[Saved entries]

------------------------------------------------------------------------

(** * scheduler-refactor: a shallow embedding of the scheduling core

    The Go packages [common], [pkg/etcd], [pkg/mongodb], [master/jobmgr],
    [master/api], [master/logmgr], [worker/jobmgr], [worker/joblock],
    [worker/executor], [worker/logsink], [worker/scheduler] and
    [cmd/worker] are rendered as Rocq modules of the same names.

    Conventions.
    - Go's [int]/[int64] are [Z]; arithmetic that can leave the 64-bit
      range is passed through [int64].
    - [string] and [[]byte] are Rocq strings (sequences of bytes).
    - [time.Time] is the number of nanoseconds since the Unix epoch.
      Calendar arithmetic on it ([AddDate]) depends on the time zone of
      the process and is left to the [time] package, an interface here.
    - Go maps and [sync.Map] are [gmap]s; buffered channels are lists
      (oldest element first) together with their capacity.
    - [float64] values are IEEE 754 binary64 numbers, as the specification
      floats of the standard library.
    - A remote call (etcd, MongoDB) may fail: every store carries a fault
      schedule, one boolean per upcoming call, [true] meaning that the
      call returns a transport error.
    - Calls to the zap logger are left out, except in the log sink where
      the record written on overflow is part of the behaviour studied. *)

From stdpp Require Import gmap strings list sorting.
From Stdlib Require Import ZArith DecimalString.
From Stdlib Require Import Floats.SpecFloat.

Open Scope Z_scope.

(** ** Machine integers and time *)

Definition int64 (z : Z) : Z := (z + 2 ^ 63) mod 2 ^ 64 - 2 ^ 63.

Definition is_int64 (z : Z) : Prop := - 2 ^ 63 <= z < 2 ^ 63.

Definition Time := Z.

(** [t.Unix()]: whole seconds since the epoch. *)
Definition Unix (t : Time) : Z := t `div` 1000000000.

(** ** Errors (package common, errors.go) *)

Inductive error :=
| ErrJobNotFound
| ErrLockAlreadyAcquired
| EtcdError (operation key : string)
| MongoError (operation collection : string)
| JobError (jobName : string) (err : error)
| Errorf (msg : string).

(** Computations that thread a store and may return a Go [error]. *)
Definition M (S A : Type) : Type := S -> (error + A) * S.

Definition ret {S A} (a : A) : M S A := fun s => (inr a, s).

Definition fail {S A} (e : error) : M S A := fun s => (inl e, s).

Definition bind {S A B} (m : M S A) (k : A -> M S B) : M S B :=
  fun s => match m s with
           | (inr a, s') => k a s'
           | (inl e, s') => (inl e, s')
           end.

Notation "x <- m ;; k" := (bind m (fun x => k))
  (at level 100, m at next level, right associativity).

(** ** Package common *)

Module common.

Definition JobSaveDir : string := "/cron/jobs/".
Definition JobLockDir : string := "/cron/lock/".
Definition WorkerRegisterDir : string := "/cron/workers/".

Definition JobEventSave : Z := 1.
Definition JobEventDelete : Z := 2.

Definition ApiSuccess : Z := 0.
Definition ApiFailure : Z := 1000.
Definition ApiParamError : Z := 1001.

Definition ApiJobNotExist : Z := 1002.
Definition ApiJobExecFail : Z := 1003.
Definition ApiSystemError : Z := 2000.
Definition ApiDbError : Z := 2001.

Definition DefaultPage : Z := 1.
Definition DefaultPageSize : Z := 10.
Definition MaxPageSize : Z := 100.

Definition LogCollectionName : string := "job_logs".

Record Job := mkJob {
  Name : string;
  Command : string;
  CronExpr : string;
  Timeout : Z;
  Disabled : bool;
  CreatedAt : Z;
  UpdatedAt : Z }.

Definition set_Disabled (b : bool) (j : Job) : Job :=
  mkJob (Name j) (Command j) (CronExpr j) (Timeout j) b (CreatedAt j) (UpdatedAt j).

Definition set_CreatedAt (t : Z) (j : Job) : Job :=
  mkJob (Name j) (Command j) (CronExpr j) (Timeout j) (Disabled j) t (UpdatedAt j).

Definition set_UpdatedAt (t : Z) (j : Job) : Job :=
  mkJob (Name j) (Command j) (CronExpr j) (Timeout j) (Disabled j) (CreatedAt j) t.

Record JobEvent := mkJobEvent {
  EventType : Z;
  EventJob : Job }.

Record JobExecuteInfo := mkJobExecuteInfo {
  InfoJob : Job;
  PlanTime : Time;
  RealTime : Time }.

Record JobExecuteResult := mkJobExecuteResult {
  ResJobName : string;
  ResOutput : string;
  ResError : string;
  ResStartTime : Time;
  ResEndTime : Time;
  ResExitCode : Z;
  ResIsTimeout : bool }.

Record JobLog := mkJobLog {
  JobName : string;
  LogCommand : string;
  Output : string;
  Error : string;
  LogPlanTime : Z;
  ScheduleTime : Z;
  StartTime : Z;
  EndTime : Z;
  ExitCode : Z;
  IsTimeout : bool;
  WorkerIP : string }.

End common.

Import common.

(** ** The libraries the code calls

    [encoding/json] on [common.Job], the cron parser of the control API
    (robfig/cron, used only to validate), the cron library of the
    scheduler (gorhill/cronexpr) and the calendar of package [time] are
    interfaces of the embedding. *)

Class Json := {
  Marshal : Job -> error + string;
  Unmarshal : string -> option Job }.

Class CronValidator := {
  cron_Parse : string -> bool }.

Class Cronexpr := {
  Expression : Type;
  Parse : string -> option Expression;
  Next : Expression -> Time -> Time }.

(** [t.AddDate(0, 0, days)] for a [t] read from [time.Now()].  Go moves
    the civil date of [t] in the local zone of the process by [days] days
    and keeps the time of day, so the number of seconds between [t] and
    the result depends on the zone (a day that holds a clock change is
    not 86400 seconds long) and on Go's own range of [time.Time].
    Nothing in the program fixes the zone. *)
Class Calendar := {
  AddDate_days : Time -> Z -> Time }.

(** ** Package pkg/etcd: the client and the store behind it *)

Module etcd.

Record KeyValue := mkKeyValue {
  Key : string;
  Value : string;
  Lease : Z;
  CreateRevision : positive;
  ModRevision : positive }.

(** What the client talks to: the keys, the live leases with their TTL,
    the store revision and the fault schedule of the connection. *)
Record Store := mkStore {
  kvs : gmap string KeyValue;
  leases : gmap positive Z;
  revision : positive;
  faults : list bool }.

(** One round trip: [true] when the call goes through. *)
Definition rpc (c : Store) : bool * Store :=
  match faults c with
  | [] => (true, c)
  | f :: fs => (negb f, mkStore (kvs c) (leases c) (revision c) fs)
  end.

(** The create revision of a key; [0] when the key does not exist. *)
Definition createRevision (c : Store) (key : string) : Z :=
  match kvs c !! key with
  | Some kv => Z.pos (CreateRevision kv)
  | None => 0
  end.

Definition kv_put (key value : string) (lease : Z) (c : Store) : Store :=
  let rev := (revision c + 1)%positive in
  let cr := match kvs c !! key with
            | Some kv => CreateRevision kv
            | None => rev
            end in
  mkStore (<[key := mkKeyValue key value lease cr rev]> (kvs c))
          (leases c) rev (faults c).

Definition kv_delete (key : string) (c : Store) : Z * Store :=
  match kvs c !! key with
  | Some _ => (1, mkStore (delete key (kvs c)) (leases c)
                          (revision c + 1)%positive (faults c))
  | None => (0, c)
  end.

Definition lease_grant (ttl : Z) (c : Store) : positive * Store :=
  let id := fresh (dom (leases c)) in
  (id, mkStore (kvs c) (<[id := ttl]> (leases c)) (revision c) (faults c)).

(** Revoking a lease removes it and every key attached to it. *)
Definition lease_revoke (id : Z) (c : Store) : Store :=
  match id with
  | Z.pos p =>
      match leases c !! p with
      | Some _ =>
          mkStore (filter (fun kv => Lease kv.2 ≠ id) (kvs c))
                  (delete p (leases c)) (revision c + 1)%positive (faults c)
      | None => c
      end
  | _ => c
  end.

(** [Client.Get]: the response lists the key when it exists. *)
Definition Get (key : string) : M Store (list KeyValue) := fun c =>
  let '(ok, c) := rpc c in
  if ok then (inr (option_list (kvs c !! key)), c)
  else (inl (EtcdError "get" key), c).

(** [Client.Put]. *)
Definition Put (key value : string) : M Store unit := fun c =>
  let '(ok, c) := rpc c in
  if ok then (inr tt, kv_put key value 0 c)
  else (inl (EtcdError "put" key), c).

(** [Client.Delete]: the number of keys removed. *)
Definition Delete (key : string) : M Store Z := fun c =>
  let '(ok, c) := rpc c in
  if ok then let '(n, c) := kv_delete key c in (inr n, c)
  else (inl (EtcdError "delete" key), c).

(** [Client.PutWithLease]. *)
Definition PutWithLease (key value : string) (ttl : Z) : M Store unit := fun c =>
  let '(ok, c) := rpc c in
  if ok then
    let '(id, c) := lease_grant ttl c in
    let '(ok, c) := rpc c in
    if ok then (inr tt, kv_put key value (Z.pos id) c)
    else (inl (EtcdError "putWithLease" key), c)
  else (inl (EtcdError "lease.grant" key), c).

(** [Client.TryAcquireLock]: grant a lease, then commit the transaction
    [If CreateRevision(lockKey) = 0 Then Put(lockKey, "", lease) Else Get]. *)
Definition TryAcquireLock (lockKey : string) (ttl : Z) : M Store Z := fun c =>
  let '(ok, c) := rpc c in
  if ok then
    let '(id, c) := lease_grant ttl c in
    let '(ok, c) := rpc c in
    if ok then
      let succeeded := createRevision c lockKey =? 0 in
      let c := if succeeded then kv_put lockKey "" (Z.pos id) c else c in
      if negb succeeded then (inl ErrLockAlreadyAcquired, c)
      else (inr (Z.pos id), c)
    else (inl (EtcdError "txn" lockKey), c)
  else (inl (EtcdError "lease.grant" lockKey), c).

(** [Client.ReleaseLock]: revoke the lease. *)
Definition ReleaseLock (lockKey : string) (leaseID : Z) : M Store unit := fun c =>
  let '(ok, c) := rpc c in
  if ok then (inr tt, lease_revoke leaseID c)
  else (inl (EtcdError "revoke" lockKey), c).

(** The order in which a range request lists its keys. *)
Definition key_le (a b : string * KeyValue) : Prop := String.leb a.1 b.1 = true.

#[global] Instance key_le_dec a b : Decision (key_le a b).
Proof. unfold key_le. apply _. Defined.

(** [Client.GetWithPrefix]: the keys that start with [prefix], by key. *)
Definition GetWithPrefix (prefix : string) : M Store (list KeyValue) := fun c =>
  let '(ok, c) := rpc c in
  if ok then
    (inr ((merge_sort key_le
             (map_to_list
                (filter (fun e : string * KeyValue => String.prefix prefix e.1 = true)
                   (kvs c)))).*2), c)
  else (inl (EtcdError "getWithPrefix" prefix), c).

End etcd.

(** ** Package worker/joblock *)

Module joblock.

Record JobLock := mkJobLock {
  jobName : string;
  lockKey : string;
  leaseID : Z;
  isLocked : bool }.

Definition NewJobLock (name : string) : JobLock :=
  mkJobLock name (JobLockDir +:+ name) 0 false.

------------------------------------------------------------------------

**TO DO:** Set down, exactly as they stand above, the lines starting with the line with "range is passed through [int64]." and going on through the line with "the process and", and no others.

**SOLVED EXERCISE:**
      range is passed through [int64].
    - [string] and [[]byte] are Rocq strings (sequences of bytes).
    - [time.Time] is the number of nanoseconds since the Unix epoch.
      Calendar arithmetic on it ([AddDate]) depends on the time zone of
      the process and is left to the [time] package, an interface here.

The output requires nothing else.